>>>>>
Definition eqb (c c' : t) : bool :=
  Ascii.eqb (text c) (text c') && Mark.same (marks c) (marks c').
End Character.

Module Range.
(** Modelled from the spec: [models/range.js] is missing; a range is a
    text fragment with a set of marks. *)
Record t := make { text : string; marks : list Mark.t }.
End Range.

(** ** Nodes *)

Module Kind.
Inductive t := document | block | inline | text.

Definition eqb (a b : t) : bool :=
  match a, b with
  | document, document | block, block | inline, inline | text, text => true
  | _, _ => false
  end.
End Kind.

Module Node.
Inductive Container := Document | Block | Inline.

(** Modelled from the spec: [models/node.js], [document.js], [block.js],
    [inline.js] and [text.js] are missing.  A node is a Document, Block
    or Inline container with an ordered sequence of children, or a Text
    leaf; every node has a key.  A Text holds its characters, and its
    ranges are the runs of equally marked characters, so they partition
    its text. *)
Inductive t :=
| Text (key : Key) (characters : list Character.t)
| Branch (c : Container) (key : Key) (type : string) (isVoid : bool)
    (data : Data) (nodes : list t).

(** Modelled from the spec: the accessors [node.key], [node.kind],
    [node.nodes], [node.text] and [node.length] of the missing node
    models. *)
Definition key (n : t) : Key :=
  match n with Text k _ => k | Branch _ k _ _ _ _ => k end.

Definition kind (n : t) : Kind.t :=
  match n with
  | Text _ _ => Kind.text
  | Branch Document _ _ _ _ _ => Kind.document
  | Branch Block _ _ _ _ _ => Kind.block
  | Branch Inline _ _ _ _ _ => Kind.inline
  end.

(** [node.nodes]; [undefined] on a Text. *)
Definition nodes (n : t) : option (list t) :=
  match n with Text _ _ => None | Branch _ _ _ _ _ ns => Some ns end.

Definition set_nodes (n : t) (ns : list t) : t :=
  match n with
  | Text _ _ => n
  | Branch c k ty v d _ => Branch c k ty v d ns
  end.

Definition characters_text (cs : list Character.t) : string :=
  string_of_list_ascii (map Character.text cs).

Fixpoint text (n : t) : string :=
  match n with
  | Text _ cs => characters_text cs
  | Branch _ _ _ _ _ ns => String.concat EmptyString (map text ns)
  end.

Definition length (n : t) : Z := JSString.length (text n).

Definition container_eqb (a b : Container) : bool :=
  match a, b with
  | Document, Document | Block, Block | Inline, Inline => true
  | _, _ => false
  end.

(** Modelled from the spec: nodes are immutable values, so
    [Immutable.is] (which [indexOf] uses) and [==] on two nodes compare
    them field by field. *)
Fixpoint eqb (a b : t) : bool :=
  match a, b with
  | Text k cs, Text k' cs' =>
      String.eqb k k' && Immutable.equals Character.eqb cs cs'
  | Branch c k ty v d ns, Branch c' k' ty' v' d' ns' =>
      container_eqb c c' && String.eqb k k' && String.eqb ty ty'
      && Bool.eqb v v' && Mark.data_eqb d d' && Immutable.equals eqb ns ns'
  | _, _ => false
  end.

(** *** Lookups by path *)

(** Modelled from the spec: path-to-node resolution ([assertPath] of the
    missing [models/node.js]); the empty path is the node itself and a
    path that does not resolve is an error. *)
Fixpoint getDescendantAtPath (n : t) (path : Path) : option t :=
  match path with
  | [] => Some n
  | index :: rest =>
      let? ns := nodes n in
      let? child := Immutable.get ns index in
      getDescendantAtPath child rest
  end.

Definition assertPath := getDescendantAtPath.

(** *** Lookups by key *)

(** Modelled from the spec: all keys of the tree, the root first. *)
Fixpoint getKeys (n : t) : list Key :=
  match n with
  | Text k _ => [k]
  | Branch _ k _ _ _ ns => k :: flat_map getKeys ns
  end.

(** Modelled from the spec: key-to-node resolution ([getDescendant],
    [getNode], [hasNode] of the missing [models/node.js]): the first node
    with the key, in document order; [getNode] also finds the node
    itself. *)
Fixpoint getDescendant (n : t) (k : Key) : option t :=
  match n with
  | Text _ _ => None
  | Branch _ _ _ _ _ ns =>
      Immutable.findMap
        (fun c => if String.eqb (key c) k then Some c else getDescendant c k)
        ns
  end.

Definition getNode (n : t) (k : Key) : option t :=
  if String.eqb (key n) k then Some n else getDescendant n k.

Definition hasNode (n : t) (k : option Key) : bool :=
  match k with
  | Some k => match getNode n k with Some _ => true | None => false end
  | None => false
  end.

(** Modelled from the spec: parent lookup; a node that has a child with
    the key, looked for from the root down. *)
Fixpoint getParent (n : t) (k : Key) : option t :=
  match n with
  | Text _ _ => None
  | Branch _ _ _ _ _ ns =>
      if existsb (fun c => String.eqb (key c) k) ns then Some n
      else Immutable.findMap (fun c => getParent c k) ns
  end.

(** Modelled from the spec: ancestor lookup; the ancestors of the node
    with key [k], from the root down to its parent. *)
Fixpoint getAncestors (n : t) (k : Key) : option (list t) :=
  if String.eqb (key n) k then Some []
  else
    match n with
    | Text _ _ => None
    | Branch _ _ _ _ _ ns =>
        if existsb (fun c => String.eqb (key c) k) ns then Some [n]
        else
          option_map (cons n)
            (Immutable.findMap
               (fun c => match c with
                         | Text _ _ => None
                         | _ => getAncestors c k
                         end) ns)
    end.

(** Modelled from the spec: key-to-path resolution ([getPath] of the
    missing [models/node.js]); the path of the node that [getNode]
    finds. *)
Fixpoint getDescendantPath (n : t) (k : Key) : option Path :=
  match n with
  | Text _ _ => None
  | Branch _ _ _ _ _ ns =>
      Immutable.findMapFrom
        (fun i c =>
           if String.eqb (key c) k then Some [i]
           else option_map (cons i) (getDescendantPath c k))
        0 ns
  end.

Definition getPath (n : t) (k : Key) : option Path :=
  if String.eqb (key n) k then Some [] else getDescendantPath n k.

(** Modelled from the spec: the closest ancestor of kind [block]. *)
Definition getClosestBlock (n : t) (k : Key) : option t :=
  let? ancestors := getAncestors n k in
  Immutable.last
    (filter (fun a => Kind.eqb (kind a) Kind.block) (tl ancestors)).

(** *** Text nodes in document order *)

(** Modelled from the spec: the text nodes in document order, and the
    previous/next text-node-in-document-order lookups of the missing
    [models/node.js]. *)
Fixpoint getTexts (n : t) : list t :=
  match n with
  | Text _ _ => [n]
  | Branch _ _ _ _ _ ns => flat_map getTexts ns
  end.

Definition getPreviousText (n : t) (k : Key) : option t :=
  Immutable.last
    (Immutable.takeUntil (fun x => String.eqb (key x) k) (getTexts n)).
<<<<<
What the exercise asks:
Answer with one number, namely how many lines in the records contain the string "existsb".

Solution:
2